Император покинул Палестину, так и не позвав больше этого еврея, который говорил такие странные, такие соблазнительные вещи, что будь на месте Вильгельма тот из власть имущих, кто мог бы услышать и понять их, мировая история – кто знает? – пошла бы совсем другим, не таким печальным, не таким безнадежным и не таким кровавым путем, как тот, который она избрала.

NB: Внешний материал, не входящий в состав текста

(* ===== verification/DeliveryClient.v ===== *)
(** * Sending a delivery to Telegram

    [src/internal/telegram/delivery_client.go]: what one HTTP exchange with the Bot
    API says about a message.  The exchange itself (net/http) and the decoding of
    its body (encoding/json) are inputs; the error of encoding a request of one
    integer and two strings cannot occur and is left out. *)

From S2P Require Import Prelude Text Domain Schema Models DeliveryService.

#[local] Open Scope Z_scope.

Record deliveryAPIResponse := mkDeliveryAPIResponse { dr_ok : bool; dr_error_code : Z; dr_description : string;
    dr_retry_after : Z; dr_message_id : Z; dr_date : Z; dr_chat_id : Z }.

(** How [http.Client.Do] and reading the body end.  [wrote] is what the trace saw: the
    request had been written. *)
Inductive Exchange :=
  | DoFailed (wrote : bool)
  | Responded (status : Z) (read_error : bool) (body : Bytes).

Definition deliveryError (class : DeliveryResultClass) (code summary : string) (httpStatus telegramCode : Z)
    (retryAfter : Duration) : DeliverySendError :=
  mkDeliverySendError class code summary httpStatus telegramCode retryAfter.

Definition classifyDeliveryAPIResponse (httpStatus : Z) (response : deliveryAPIResponse) : DeliverySendError :=
  let errorCode := if dr_error_code response =? 0 then wrap32 httpStatus else dr_error_code response in
  let answer class code summary retryAfter := deliveryError class code summary (wrap32 httpStatus) errorCode retryAfter in
  if (httpStatus =? 429) || (errorCode =? 429) then
    answer DeliveryResultRetryable "rate_limited"%string "Telegram requested a delayed retry"%string
      (wrap64 (dr_retry_after response * 1000000000))
  else if (500 <=? httpStatus) || (500 <=? errorCode) then
    answer DeliveryResultRetryable "server_error"%string "Telegram returned a temporary server error"%string 0
  else
    let description := ToLower (dr_description response) in
    if Contains description "bot was blocked" || Contains description "bot blocked" then
      answer DeliveryResultPermanent "bot_blocked"%string "recipient blocked the bot"%string 0
    else if Contains description "chat not found" then
      answer DeliveryResultPermanent "chat_not_found"%string "recipient chat was not found"%string 0
    else if (httpStatus =? 403) || (errorCode =? 403) then
      answer DeliveryResultPermanent "forbidden"%string "Telegram rejected the recipient"%string 0
    else if (httpStatus =? 401) || (errorCode =? 401) then
      answer DeliveryResultPermanent "unauthorized"%string "Telegram rejected bot authorization"%string 0
    else if (httpStatus =? 400) || (errorCode =? 400) then
      answer DeliveryResultPermanent "invalid_message"%string "Telegram rejected the delivery message"%string 0
    else answer DeliveryResultAmbiguous "unclassified_response"%string
           "Telegram response did not prove delivery outcome"%string 0.

Section Client.
(** [json.Unmarshal] of a response body *)
Context (unmarshal : Bytes -> option deliveryAPIResponse).
(** The client's limit on response bodies, and whether its URL parses *)
Context (responseLimit : Z) (endpoint_valid : bool).

Definition read_response (status : Z) (read_error : bool) (body : Bytes) (request : DeliverySendRequest)
    (now : Time) : DeliverySendError + DeliverySendResult :=
  let unverified := inl (deliveryError DeliveryResultAmbiguous "invalid_response"
                           "Telegram response could not be verified" (wrap32 status) 0 0) in
  if read_error || (responseLimit <? Z.of_nat (length body)) then unverified
  else
    match unmarshal body with
    | None => unverified
    | Some payload =>
        if dr_ok payload then
          if (status <? 200) || (300 <=? status) || (dr_message_id payload <=? 0)
             || negb (dr_chat_id payload =? sq_chat_id request)
          then inl (deliveryError DeliveryResultAmbiguous "invalid_success" "Telegram success evidence is incomplete"
                      (wrap32 status) (dr_error_code payload) 0)
          else inr (mkDeliverySendResult (dr_chat_id payload) (dr_message_id payload)
                      (if 0 <? dr_date payload then unix_time (dr_date payload) else now) "sendMessage")
        else inl (classifyDeliveryAPIResponse status payload)
    end.

Definition SendDelivery (context_done : bool) (request : DeliverySendRequest) (exchange : Exchange) (now : Time)
    : DeliverySendError + DeliverySendResult :=
  if context_done then
    inl (deliveryError DeliveryResultRetryable "cancelled_before_send" "request cancelled before Telegram send" 0 0 0)
  else if (sq_chat_id request <=? 0) || str_eqb (sq_text request) "" then
    inl (deliveryError DeliveryResultPermanent "invalid_message" "delivery request is invalid" 0 0 0)
  else if negb endpoint_valid then
    inl (deliveryError DeliveryResultPermanent "invalid_endpoint" "Telegram endpoint is invalid" 0 0 0)
  else
    match exchange with
    | DoFailed wrote =>
        inl (if wrote : bool
             then deliveryError DeliveryResultAmbiguous "transport_after_write" "Telegram send outcome is unknown" 0 0 0
             else deliveryError DeliveryResultRetryable "connect_failed" "Telegram request was not written" 0 0 0)
    | Responded status read_error body => read_response status read_error body request now
    end.

(** ** What the outcome means *)

(** Telegram cannot have received the request. *)
Definition not_received (context_done : bool) (request : DeliverySendRequest) (exchange : Exchange) : Prop :=
  context_done = true \/ sq_chat_id request <= 0 \/ sq_text request = EmptyString \/ endpoint_valid = false \/
  exchange = DoFailed false.

(** Telegram answered that it refuses the message. *)
Definition refused (exchange : Exchange) (status : Z) (payload : deliveryAPIResponse) : Prop :=
  exists body, exchange = Responded status false body /\ Z.of_nat (length body) <= responseLimit /\
    unmarshal body = Some payload /\ dr_ok payload = false.

Definition temporary (status : Z) (payload : deliveryAPIResponse) : Prop :=
  status = 429 \/ 500 <= status \/ dr_error_code payload = 429 \/ 500 <= dr_error_code payload.

Lemma classify_retryable_temporary status payload :
  -2147483648 <= status <= 2147483647 ->
  se_class (classifyDeliveryAPIResponse status payload) = DeliveryResultRetryable -> temporary status payload.
Proof.
  intros Hrange. unfold classifyDeliveryAPIResponse, temporary. rewrite wrap32_id by done.
  intros H. repeat (case_match; simpl in H; try discriminate H); lia.
Qed.

(** C34: what the outcome of a send means.  A success is backed by Telegram's own
    positive answer about a message in the requested chat.  A failure that allows a
    retry means that Telegram never got the request, or answered that it refuses it
    for now (429 or 5xx); a permanent failure that it never got the request or refused it.  As soon
    as the request was written and no readable answer came back, the outcome is
    ambiguous. *)
Theorem send_outcomes_are_backed_by_evidence context_done request exchange now :
  match exchange with Responded status _ _ => 100 <= status <= 999 | _ => True end ->
  match SendDelivery context_done request exchange now with
  | inr result =>
      exists status body payload, exchange = Responded status false body /\ unmarshal body = Some payload /\
        dr_ok payload = true /\ 200 <= status < 300 /\ sr_chat_id result = sq_chat_id request /\
        sr_message_id result = dr_message_id payload /\ 0 < sr_message_id result
  | inl e =>
      (se_class e = DeliveryResultRetryable ->
         not_received context_done request exchange \/
         exists status payload, refused exchange status payload /\ temporary status payload) /\
      (se_class e = DeliveryResultPermanent ->
         not_received context_done request exchange \/ exists status payload, refused exchange status payload) /\
      (~ not_received context_done request exchange ->
         (forall status payload, ~ refused exchange status payload) -> se_class e = DeliveryResultAmbiguous)
  end.
Proof.
  intros Hstatus. unfold SendDelivery, not_received.
  destruct context_done; [simpl; intuition congruence|].
  destruct (Z.leb_spec (sq_chat_id request) 0); [simpl; intuition lia|]. simpl.
  destruct (str_eqb (sq_text request) "") eqn:Htext; [apply str_eqb_eq in Htext; simpl; intuition congruence|].
  destruct endpoint_valid eqn:Hend; [|simpl; intuition congruence]. simpl.
  destruct exchange as [wrote|status read_error body]; [destruct wrote; simpl; intuition congruence|].
  unfold read_response.
  destruct read_error; [simpl; intuition congruence|]. simpl.
  destruct (Z.ltb_spec responseLimit (Z.of_nat (length body))); [simpl; intuition congruence|].
  destruct (unmarshal body) as [payload|] eqn:Hpayload; [|simpl; intuition congruence].
  destruct (dr_ok payload) eqn:Hok.
  - destruct (_ || negb _) eqn:Hc; [simpl; intuition congruence|].
    rewrite !orb_false_iff, negb_false_iff in Hc. exists status, body, payload. simpl. split_and!; done || lia.
  - assert (Hrefused : refused (Responded status false body) status payload) by (exists body; done).
    split_and!.
    + intros Hr%classify_retryable_temporary; [|lia]. right. by exists status, payload.
    + intros _. right. by exists status, payload.
    + intros _ Hno. by destruct (Hno status payload).
Qed.
End Client.

Lemma send_outcomes_are_backed_by_evidence_witness :
  let unmarshal (_ : Bytes) := Some (mkDeliveryAPIResponse true 0 "" 0 55 1700000000 7001) in
  exists result, SendDelivery unmarshal 1024 true false (mkDeliverySendRequest 7001 "K1") (Responded 200 false [123]) 5 = inr result /\
    0 < sr_message_id result.
Proof.
  intros unmarshal. eexists. split; [vm_compute; reflexivity|].
  destruct (send_outcomes_are_backed_by_evidence unmarshal 1024 true false (mkDeliverySendRequest 7001 "K1")
              (Responded 200 false [123]) 5) as (status & body & payload & _ & _ & _ & _ & _ & _ & Hpos); [lia|].
  exact Hpos.
Defined.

Но император не позвал его. Он не позвал его ни на следующий день, ни через день, ни в день своего отъезда. И хотя Шломо Нахельман не подавал вида, но на сердце его скреблись кошки, а сам он вдруг почувствовал себя жалким, обманутым и обиженным, хотя с другой стороны, он, конечно, прекрасно понимал, что обижаться ему, кроме как на самого се6я, было совершенно не на кого.
Между тем, сны по-прежнему не оставляли его, но Голос, который приходил раньше в сновидениях, стал теперь редок. Впрочем, и наяву этот Голос приходил не чаще. Был он теперь отрывист, хрипл, иногда почти груб. Говорил, не утруждая себя последовательностью. Часто начинал говорить и вдруг прерывал себя, как будто боялся, что наговорил лишнего. Иногда стоило большего труда понять, что он имеет в виду.
Однажды этот голос – далекий и почти чужой – настиг его, продравшись сквозь неясный утренний сон, как продираются через шум радиопомех, чтобы сказать отрывистыми, хриплыми словами: «Все что свершается – должно свершаться по правилам, а тот, кто изречет истину сегодня, тот изречет ее и тысячу лет спустя».
Возможно, эти слова значили только то, что значили, – а именно, что все, что совершается, должно совершаться по установленным правилам, но были, конечно, и другие толкования, от которых этот сон начинал тяжелеть и путаться, превращаясь в лабиринт, разбегающийся в разные стороны тысячью неизвестных дорожек.
«Все, что свершается, должно свершаться по правилам», – повторил Йешуа-Эммануэль, просыпаясь и пытаясь понять, о чем все-таки идет речь. Он долго думал над этими словами, но смысл их, всегда прежде такой простой и понятный, теперь ускользал от него. Сказанное и в самом деле было не совсем ясно. Можно было понять, что Бог, который был хозяином любых правил, с которыми Он всегда мог поступить, как Ему заблагорассудится, требовал теперь от человека соблюдения правил, как необходимое условие спасения. А это могло означать, в числе прочего, что существует нечто, что может само диктовать Всевышнему, указывая Ему, что правильно, а что нет. И это было, конечно, и абсурдно, и кощунственно, и нелепо.
И все же Он сказал:
«Все, что совершается, должно совершаться по правилам».
Возможно, – подумал Йешуа-Эммануэль, – речь здесь шла совсем не об этих, привычных и понятных правилах, и, наверное – следовало бы, не мудрствуя лукаво, просто исполнять то, что Он требовал, подчиняясь Божественным указаниям приходящего к нему Голоса, который, между тем, становился все глуше и даже во снах путал слова и говорил невнятно, в четверть силы, так что Шломо приходилось теперь напрягать слух, переспрашивать и замирать, боясь упустить главное. От этого он просыпался и часто подолгу лежал, пытаясь вспомнить, что сказал ему Голос, и удавалось ему все реже и реже.